En definitiva, la emergencia de Lésper
a la primera línea de batalla no es sino un síntoma epocal del propio juego de
tensiones que animan al arte. Éste, sumido en una pluralidad de antinomias que
lo retuercen hasta dejarlo –a veces literalmente– seco, necesita de polos más
fuertes, más reactivos, más antimodernos, para poder, por una parte, lanzarse a
conquistar nuevos espacios para la implantación global de una ideología
estético-capitalista y, por otra parte, negarse de forma más autoconsciente,
ver esa daga de Damocles que pende sobre él más cerca. De ahí que, como dijo
muy acertadamente Darío Ortíz en un escrito publicado en esferapública, “los textos de Avelina, (…) están llenos de subjetivos
juicios de valor de manera que quizás no sea tan importante lo que dice
puntualmente sino lo que encarna”.
Pero entonces,
¿supone la perorata de Lésper una crítica contra este estado de mansedumbre
administrada, supone un hacer despertar a las dormidas masas y, sacándoles de
la caverna, hacerles ver la verdad del tinglado mediático e ideológico en que
ha devenido el arte? Más bien todo lo contrario. Supone un gesto reactivo, una
vuelta atrás donde la cuestión por la emancipación no es ni siquiera planteada.

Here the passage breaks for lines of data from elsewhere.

Fixpoint rcv_pkt_loop (n : nat) (rx : xmodem_rcv) (d : D) : option (Z * xmodem_rcv * D) :=
  match n with
  | O => None
  | S n =>
      let timeout rx d :=
        let rx := rx_set_retry (u8 (rx_retry rx - 1)) rx in
        if rx_retry rx =? 0 then Some (rcv_give_up rx d) else rcv_pkt_loop n rx d in
      let error rx d :=
        match flush fuel 0 (rx_pkt rx) d with
        | None => None
        | Some (pkt, d) => timeout (rx_set_sync NAK (rx_set_pkt pkt rx)) d
        end in
      let '(ret, d) := send dev [rx_sync rx] d in
      if ret <? 0 then Some (ret, rx, d)
      else
        match rcv_start fuel (rx_pkt rx) d with
        | None => None
        | Some (Start_timeout, pkt, d) => timeout (rx_set_pkt pkt rx) d
        | Some (Start_return ret, pkt, d) => Some (ret, rx_set_pkt pkt rx, d)
        | Some (Start_packet cnt, pkt, d) =>
            match rcv_body fuel (cnt + (if negb (rx_mode rx =? 0) then 4 else 3)) 1 pkt d with
            | None => None
            | Some (Body_timeout, pkt, d) => timeout (rx_set_pkt pkt rx) d
            | Some (Body_return ret, pkt, d) => Some (ret, rx_set_pkt pkt rx, d)
            | Some (Body_done, pkt, d) =>
                let rx := rx_set_pkt pkt rx in
                let seq := rd pkt 1 in
                if negb (pkt_valid (rx_mode rx) cnt pkt) then error rx d
                else if seq =? Z.land (rx_pktno rx - 1) 255 then rcv_pkt_loop n (rx_set_sync ACK rx) d
                else if negb (seq =? rx_pktno rx) then error rx d
                else Some (cnt, rx_accept cnt rx, d)
            end
        end
  end.

Definition xmodem_rcv_pkt (rx : xmodem_rcv) (d : D) : option (Z * xmodem_rcv * D) := rcv_pkt_loop fuel rx d.

(** The bytes copied to the caller's buffer come with the result.  After one
    packet there is data to copy. *)
Definition rcv_copy (len : Z) (rx : xmodem_rcv) : Z * list Z * xmodem_rcv :=
  let n := Z.min (rx_data_len rx - rx_data_pos rx) len in
  (n, get (3 + rx_data_pos rx) n (rx_pkt rx), rx_set_pos (u16 (rx_data_pos rx + n)) rx).

Fixpoint rcv_loop (n : nat) (len : Z) (rx : xmodem_rcv) (d : D) : option (Z * list Z * xmodem_rcv * D) :=
  match n with
  | O => None
  | S n =>
      if 0 <? rx_data_len rx - rx_data_pos rx then
        let '(ret, bytes, rx) := rcv_copy len rx in Some (ret, bytes, rx, d)
      else
        match xmodem_rcv_pkt rx d with
        | None => None
        | Some (ret, rx, d) => if 0 <? ret then rcv_loop n len rx d else Some (ret, [], rx, d)
        end
  end.
(* ===== verification/Convert.v ===== *)
(** * Number conversions

    The printers of src/sdk/libutil (uint2dec.c, int2dec.c, ull2dec.c, ll2dec.c,
    uint2hex.c, uint2hexup.c, ull2hex.c, ull2hexup.c), which work by subtraction
    and shifts, the square roots of isqrt.c and the logarithm of ilog2.c, and the
    readers of src/sdk/libc (strtoul.c, strtoull.c, strtol.c, atoi.c).

    A string is the list of its characters; the byte after the last one is the
    null character.  The printers return the string they store, their result
    being its length. *)

From stdpp Require Import base tactics numbers list.
From Stdlib Require Import ZArith Lia.
From S2P Require Import Prelude CortexM.

Definition wrap (w z : Z) : Z := z mod 2 ^ w.

(** ** Decimal printers *)

(** The inner loop: one digit. *)
Fixpoint dec_digit (n : nat) (i val dv c : Z) : Z * Z :=
  match n with
  | O => (val, c)
  | S n =>
      if i =? 0 then (val, c)
      else
        let '(val, c) := if dv <=? val then (val - dv, c + i) else (val, c) in
        dec_digit n (Z.shiftr i 1) val (Z.shiftr dv 1) c
  end.

(** The outer loop over the table; [n] digits have been stored. *)
Fixpoint dec_digits (tab : list Z) (i val n : Z) : list Z :=
  match tab with
  | [] => []
  | dv :: tab =>
      if dv =? 0 then []
      else
        let '(val, c) := dec_digit 4 i val dv 0 in
        if negb (c =? 0) || negb (n =? 0) then c + 48 :: dec_digits tab 8 val (n + 1)
        else dec_digits tab 8 val n
  end.

Definition __div_tab : list Z :=
  [4000000000; 800000000; 80000000; 8000000; 800000; 80000; 8000; 800; 80; 8; 0].

Definition __lldiv_tab : list Z :=
  [10000000000000000000; 8000000000000000000; 800000000000000000; 80000000000000000; 8000000000000000;
   800000000000000; 80000000000000; 8000000000000; 800000000000; 80000000000; 8000000000; 800000000; 80000000;
   8000000; 800000; 80000; 8000; 800; 80; 8; 0].

Definition uint2dec (val : Z) : list Z := if val =? 0 then [48] else dec_digits __div_tab 4 val 0.
Definition ull2dec (val : Z) : list Z := if val =? 0 then [48] else dec_digits __lldiv_tab 1 val 0.

Definition int2dec (val : Z) : list Z := if val <? 0 then 45 :: uint2dec (wrap 32 (- val)) else uint2dec val.
Definition ll2dec (val : Z) : list Z := if val <? 0 then 45 :: ull2dec (wrap 64 (- val)) else ull2dec val.

(** ** Hexadecimal printers *)

Definition __hextab : list Z := [48; 49; 50; 51; 52; 53; 54; 55; 56; 57; 97; 98; 99; 100; 101; 102].
Definition __hexuptab : list Z := [48; 49; 50; 51; 52; 53; 54; 55; 56; 57; 65; 66; 67; 68; 69; 70].

(** [k] digits of a value of [w] bits are left. *)
Fixpoint hex_digits (tab : list Z) (w : Z) (k : nat) (val n : Z) : list Z :=
  match k with
  | O => []
  | S k =>
      let c := Z.shiftr val (w - 4) in
      let val := wrap w (Z.shiftl val 4) in
      if negb (c =? 0) || negb (n =? 0) then rd tab c :: hex_digits tab w k val (n + 1)
      else hex_digits tab w k val n
  end.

Supone una interrupción en el avance de una pregunta que, no por no haber sido
contestada en toda su amplitud –¿alguna vez lo será?– hay que desestimar.
El silogismo
de Lésper es tan simple como banal: cómo el arte no nos da lo que prometió,
cambiémosle; cómo el arte no ofrece esa ámbito de emancipación desde el que se
construye, denunciémosle como falso. Pero, claro está, no por decir una verdad
a medias se está diciendo algo interesante. Lo más propio sería darle la vuelta
al silogismo: precisamente porque el arte no nos regala lo que dijo darnos, es
necesario mantenerlo con vida. Para que sirva como testimonio, como huella de
la serie de fracasos que llevamos cuestas, para construir entre todos el
monumento a una vida, las nuestras, que están aún porvenir.
Quizá no es, el
arte, lo que pensábamos iba ser. Pero no hay de lo que preocuparse: es mucho
más de lo que nunca habíamos podido soñar.